A Glorious Vision: The Theology of Jonathan Edwards (Part 2)

Jonathan_Edwards_engravingWhitney Oates once identified Augustine’s theological method as one of an “open system” approach (The Basic Writings of St. Augustine). According to McClymond and McDermott the same can be said of Jonathan Edwards (The Theology of Jonathan Edwards, 9). Though Edwards stands out as a the greatest theologian of his time, in many ways he stands out above theologians of all times. For while he affirmed the authority and sufficiency of Scripture, he also believed in the validity of intense intellectual engagement with ideas. Edwards believed that theological thought required him to exhaust his mental faculties in studying.

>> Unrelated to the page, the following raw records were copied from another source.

Section generation.
Context {R : Type} `{Rand R} {laws : RandLaws R}.

(** A warm start puts a flow inside its own lifetime. *)
Lemma wp_warmStartOffset fc r deadline (g : R) P :
  record_ok r -> timeouts_ok fc -> 0 < deadline ->
  (forall off g', 0 <= off < Z.min deadline (recordDuration r + inactiveTimeout fc) -> P (off, g')) ->
  wp (warmStartOffset fc r deadline g) P.
Proof.
  intros Hr [Ha Hi] Hd HP. pose proof (recordDuration_range r Hr) as Hdur. unfold Millisecond in Hdur. unfold warmStartOffset.
  rewrite s64_id by (unfold MinInt64, MaxInt64; lia).
  set (life := if deadline <? recordDuration r + inactiveTimeout fc then deadline else recordDuration r + inactiveTimeout fc). assert (Hl : life = Z.min deadline (recordDuration r + inactiveTimeout fc)) by (subst life; case_if; lia).
  clearbody life. rewrite <- Hl in HP. destruct (life <=? 0) eqn:E; zbool; [lia|]. apply wp_Intn; [done|]. intros v g' Hv. by apply HP.
Qed.

(** An entry whose creation lies inside its lifetime is not due. *)
Lemma born_alive fc r now off deadline :
  0 <= inactiveTimeout fc < 2 ^ 61 -> 0 <= off < Z.min deadline (recordDuration r + inactiveTimeout fc) ->
  due fc now {| record := r; lastSeenAt := now - off + recordDuration r; activeDeadline := now - off + deadline |} = false.
Proof.
  intros Hi Ho. unfold due, byActive, byInactive, time_Sub, MinInt64, MaxInt64. cbn.
  apply orb_false_iff. split; [apply negb_false_iff, Z.ltb_lt; lia|]. apply Z.leb_gt. lia.
Qed.

Lemma insert_batch_spec ip now batch : forall fc (g : R),
  timeouts_ok fc -> Forall (fun rj => drawn ip rj.1 /\ - activeTimeout fc < rj.2 <= activeTimeout fc) batch ->
  wp (insert_batch batch now fc g) (fun '(fc', _) =>
    fc' = with_flows (flows fc') fc /\ flows fc ⊆ flows fc' /\
    Len fc' <= Z.max (Len fc) (Z.min (maxFlows fc) (Len fc + len batch)) /\
    forall k e, flows fc' !! k = Some e -> flows fc !! k = None ->
      recordKey (record e) = k /\ drawn ip (record e) /\ record e ∈ batch.*1 /\ due fc now e = false).
Proof.
  induction batch as [|[r j] batch IH]; intros fc g Ht Hb; cbn [insert_batch].
  { cbn. split; [by destruct fc|]. split; [done|]. split; [lia|]. intros k e Hk Hn. congruence. }
  apply list.Forall_cons in Hb as [[Hdr Hj] Hb]. cbn in Hdr, Hj. pose proof Hdr as [Hr _]. rewrite len_cons. pose proof (len_nonneg batch).
  destruct (maxFlows fc <=? Len fc) eqn:E; zbool.
  { cbn. split; [by destruct fc|]. split; [done|]. split; [lia|]. intros k e Hk Hn. congruence. }
  destruct (flows fc !! recordKey r) as [e0|] eqn:Ek.
  { eapply wp_mono; [by apply IH|]. intros [fc' g'] (H1' & H2' & H3' & H4'). split; [done|]. split; [done|]. split; [lia|].
    intros k e Hk Hn. destruct (H4' k e Hk Hn) as (? & ? & ? & ?). (split; [done|]; split; [done|]; split; [by right|done]). }
  assert (Hs : s64 (activeTimeout fc + j) = activeTimeout fc + j) by (destruct Ht; apply s64_id; unfold MinInt64, MaxInt64; lia).
  rewrite Hs. apply wp_bind. eapply (wp_mono _ (fun '(off, _) => 0 <= off < Z.min (activeTimeout fc + j) (recordDuration r + inactiveTimeout fc))).
  { pose proof (recordDuration_range r Hr). destruct (warmed fc); [destruct Ht; cbn; lia|]. by apply wp_warmStartOffset; [..|lia|]. }
  intros [off g1] Hoff. set (e1 := Build_flowEntry _ _ _). eapply wp_mono; [by apply IH|]. intros [fc' g'] (H1' & H2' & H3' & H4').
  assert (Hlen : Len (with_flows (<[recordKey r:=e1]> (flows fc)) fc) = Len fc + 1) by (unfold Len; cbn; rewrite map_size_insert_None by done; lia).
  rewrite Hlen in H3'. cbn in H1', H2', H3', H4'. split; [done|]. split; [etrans; [by apply insert_subseteq|exact H2']|]. split; [lia|].
  intros k e Hk Hn. destruct (decide (k = recordKey r)) as [->|Hne].
  - assert (e = e1) as -> by (eapply lookup_weaken in H2'; [|apply lookup_insert_eq]; congruence).
    split; [done|]. split; [done|]. split; [by left|]. destruct Ht. apply born_alive; [lia|done].
  - destruct (H4' k e Hk) as (? & ? & ? & ?); [by rewrite lookup_insert_ne|]. (split; [done|]; split; [done|]; split; [by right|done]).
Qed.

Lemma GenerateFlowsFrom_spec fc profile target ip now up cat (g : R) :
  profile_ok profile -> bytes_ok ip -> 0 <= up < 2 ^ 32 -> option_Forall catalog_ok cat -> timeouts_ok fc -> jitter_bounded R fc ->
  wp (GenerateFlowsFrom fc profile target ip now up cat g) (fun '(fc', _) =>
    (fc' = fc \/ fc' = with_warmed (with_flows (flows fc') fc)) /\ flows fc ⊆ flows fc' /\
    Len fc' <= Z.max (Len fc) (Z.min (maxFlows fc) target) /\
    forall k e, flows fc' !! k = Some e -> flows fc !! k = None -> recordKey (record e) = k /\ drawn ip (record e) /\ due fc now e = false).
Proof.
  intros Hp Hip Hup Hcat Ht Hj. unfold GenerateFlowsFrom. destruct (target - Len fc <=? 0) eqn:E; zbool.
  { cbn. split; [by left|]. split; [done|]. split; [lia|]. intros k e Hk Hn. congruence. }
  apply wp_bind. eapply wp_mono; [by apply draw_batch_ok|]. intros [batch g1] [Hl Hb].
  apply wp_bind. eapply wp_mono; [by apply insert_batch_spec|]. intros [fc' g2] (H1' & H2' & H3' & H4'). cbn [wp].
  split; [right; rewrite H1'; done|]. split; [done|]. split; [unfold Len, len in *; cbn in *; rewrite Hl in H3'; lia|].
  intros k e Hk Hn. destruct (H4' k e Hk Hn) as (? & ? & _ & ?). done.
Qed.
End generation.


(** ** The invariant of a cache in use *)

Inductive cache_step {R} `{Rand R} (fc : FlowCache) : FlowCache -> Prop :=
| step_Add r now : record_ok r -> cache_step fc (Add fc r now)
| step_Expire now order fc' out : ranges fc order -> Expire fc now order = (fc', out) -> cache_step fc fc'
| step_TrimTo target order fc' dropped : ranges fc order -> TrimTo fc target order = (fc', dropped) -> cache_step fc fc'
| step_Generate profile target ip now up cat (g g' : R) fc' :
    profile_ok profile -> bytes_ok ip -> 0 <= up < 2 ^ 32 -> option_Forall catalog_ok cat ->
    GenerateFlowsFrom fc profile target ip now up cat g = Ok (fc', g') -> cache_step fc fc'.

Lemma accumulate_ok e r now k : recordKey (record e) = k /\ record_ok (record e) -> record_ok r ->
  recordKey (record (accumulate e r now)) = k /\ record_ok (record (accumulate e r now)).
Proof.
  intros [Hk He] Hr. split; [exact Hk|]. unfold record_ok in *. cbn.
  assert (0 <= Z.lor (TCPFlags (record e)) (TCPFlags r) < 2 ^ 8).
  { assert (Hb : forall x, 0 <= x < 2 ^ 8 -> Z.land x 255 = x) by (intros x Hx; rewrite (Z.land_ones x 8) by lia; apply Z.mod_small; lia).
    assert (E : Z.land (Z.lor (TCPFlags (record e)) (TCPFlags r)) 255 = Z.lor (TCPFlags (record e)) (TCPFlags r)).
    { rewrite Z.land_lor_distr_l, !Hb by tauto. done. }
    rewrite <- E, (Z.land_ones _ 8) by lia. apply Z.mod_pos_bound. lia. }
  assert (forall x, 0 <= u32 x < 2 ^ 32) by (intros; apply Z.mod_pos_bound; lia).
  assert (forall x, 0 <= u64 x < 2 ^ 64) by (intros; apply Z.mod_pos_bound; lia). intuition (first [apply H0 | apply H1 | lia]).
Qed.

Lemma Add_ok fc r now : record_ok r -> cache_ok fc -> cache_ok (Add fc r now).
Proof.
  intros Hr [Hk Hc Ha Hi]. unfold Add. destruct (flows fc !! recordKey r) as [e|] eqn:E.
  - constructor; cbn; [|unfold Len in *; cbn; rewrite map_size_insert_Some by (by eexists); done|done|done].
    apply map_Forall_insert_2; [|done]. apply accumulate_ok; [by apply Hk in E|done].
  - destruct (maxFlows fc <=? Len fc) eqn:E'; zbool; [done|].
    constructor; cbn; [|unfold Len in *; cbn; rewrite map_size_insert_None by done; lia|done|done].
    apply map_Forall_insert_2; [done|done].
Qed.

Lemma sub_ok fc m : m ⊆ flows fc -> cache_ok fc -> cache_ok (with_flows m fc).
Proof.
  intros Hm [Hk Hc Ha Hi]. constructor; cbn; [|unfold Len in *; cbn; apply map_subseteq_size in Hm; lia|done|done].
  intros k e He. apply Hk. by eapply lookup_weaken.
Qed.

(** What every operation keeps. *)
Definition cache_inv R `{Rand R} (fc : FlowCache) : Prop := cache_ok fc /\ timeouts_ok fc /\ jitter_bounded R fc.

Lemma cache_step_inv {R} `{RandLaws R} fc fc' : cache_step (R := R) fc fc' -> cache_inv R fc -> cache_inv R fc'.
Proof.
  intros Hst (Hok & Ht & Hj). destruct Hst as [r now Hr|now order fc' out Hr Heq|target order fc' dropped Hr Heq|profile target ip now up cat g g' fc' Hp Hip Hup Hcat Heq].
  - split; [by apply Add_ok|]. unfold Add. destruct (flows fc !! _); [done|]. by destruct (_ <=? _).
  - destruct (Expire_spec fc now order Hok Hr) as (out' & Heq' & _ & _). rewrite Heq' in Heq. injection Heq as <- <-.
    split; [|done]. destruct (sub_ok fc _ (map_filter_subseteq (fun kv => due fc now kv.2 = false) (flows fc)) Hok) as [Hk Hc _ _].
    constructor; [done|done|cbn; apply Z.mod_pos_bound; lia..].
  - pose proof (TrimTo_spec fc target order Hr) as Hs. rewrite Heq in Hs. destruct Hs as (-> & Hsub & _). cbn in Hsub. split; [by apply sub_ok|done].
  - pose proof (GenerateFlowsFrom_spec fc profile target ip now up cat g Hp Hip Hup Hcat Ht Hj) as Hs. rewrite Heq in Hs.
    destruct Hs as ([->| E] & Hsub & Hlen & Hnew); [done|]. rewrite E in *. split; [|done]. destruct Hok as [Hk Hc Ha Hi].
    constructor; [|unfold Len in *; cbn in *; lia|done|done]. cbn. intros k e He. cbn in *. destruct (flows fc !! k) as [e'|] eqn:E'.
    + assert (e' = e) as <- by (eapply lookup_weaken in E'; [|exact Hsub]; congruence). by apply Hk.
    + destruct (Hnew k e He E') as (? & [? _] & _). done.
Qed.

Lemma NewFlowCache_ok active inactive max : cache_ok (NewFlowCache active inactive max).
Proof. constructor; [by apply map_Forall_empty|unfold Len; cbn; rewrite map_size_empty; lia|cbn; lia..]. Qed.

(** Whatever is done to a new cache, in whatever order, each flow stays under
    its own key, the cap holds and the tallies are counters. *)
Theorem cache_reachable_ok {R} `{RandLaws R} active inactive max fc :
  let fc0 := NewFlowCache active inactive max in
  timeouts_ok fc0 -> jitter_bounded R fc0 -> rtc (cache_step (R := R)) fc0 fc -> cache_ok fc.
Proof.
  intros fc0 Ht Hj Hr. enough (Hi : cache_inv R fc) by apply Hi.
  assert (Hinit : cache_inv R fc0) by (split; [apply NewFlowCache_ok|done]). clear Ht Hj. clearbody fc0. revert Hinit.
  induction Hr as [|x y z Hxy _ IH]; [done|]. intros Hx. apply IH. by eapply cache_step_inv.
Qed.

To call Jonathan Edwards a man of deep thought is a bit of an understatement. He never saw an idea he could exhaust before he exhausted himself. This is really the key difference between an open system thinker and a closed system thinker. An open system thinker wrestles with ideas in a process of continually unfolding thought. McClymond and McDermott elaborate:

The open system thinker approaches most intellectual issues as works-in-progress and hence returns again and again to the same perennial themes…This does not mean that the open system thinker is chaotic or undirected, but that there are broad patterns that emerge over time and are continually refined and developed. New insights come along, and when they do, they force a reshaping of familiar patterns. The result is a continual unfolding of thought. In principle the process is unending.

The open system thinker never closes the book on a subject, never masters it. Rather he continually refines his thought on the subject. In contrast, the closed system thinker finds his stopping place.

In contrast, a closed system thinker lays stress on systematicity. Once a given intellectual issue is discussed and resolved, the closed system thinker moves on to another topic. (9)

Edwards was most certainly an open system thinker. His journals contained their own systems of emendations, new pages added to further develop ideas, and internally cross-referenced themes. There was always some new avenue to explore.

Edwards’ mind was constantly reeling with ideas, questions, and challenges. His process of study was one of “investigation and discovery by writing” (10).  He wrote out his ideas, developing his thought in long arguments, responding to counterarguments and evaluating all their weakest points. He explained to trustees at Princeton College that his method of study was one of writing, stating that:

He would “improve every important hint; pursuing the clue to the utmost, when anything in reading, meditation, or conversation, has been suggested” to his mind that might “promise light in any weighty point.” This method became “habitual” and he found as time went on that “the further I traveled in this way, the more and wider the field opened.” (10)

Edwards was constantly writing. In fact historians have discovered that the man frequently ran short of paper. He could not rest an idea until he had sufficiently engaged it with his mind.

For Edwards, it was not enough merely to say “the Bible says so.” Though he submitted fully to the written, authoritative, inerrant, and sufficient Word of God he wanted to explore every facet of this Word. He wanted to know why God said it, why he said it the way he said it, what in full detail it meant, and how it related to every facet of life. Biblical though he was, Edwards was also a rational man. He wanted to understand his faith, not merely blindly follow it. Edwards held reason in high regard. If John Gerstner seems to put more emphasis on Edwards’ view of reason that may be warranted, he is right that Edwards regards it highly. Edwards used his mind to the fullest capacity he could. To do so was, he believed, to honor God.

Many Christians today have a strange fear of deep thought. There are many for whom it feels more pious to accept matters of faith blindly, without reasoning them out and thinking through them. Edwards was thoroughly Biblical but he understood that the more he plumbed the depths of his theology the more joy he got out of knowing it, and the more honor he brought to God. Pastors, theologians, and Christians of all kinds can learn something from Edwards Biblical Rational theological approach. Explore God until you exhaust him. Of course, since we can never exhaust him we should never rest from exploring him. We’ll see later that this is part of Edwards belief in the eternal joy of knowing God, there was always more to know. For Edwards, however, there was a necessary connection between theological study and intellectual engagement. That connection is one many Christians need to rediscover today.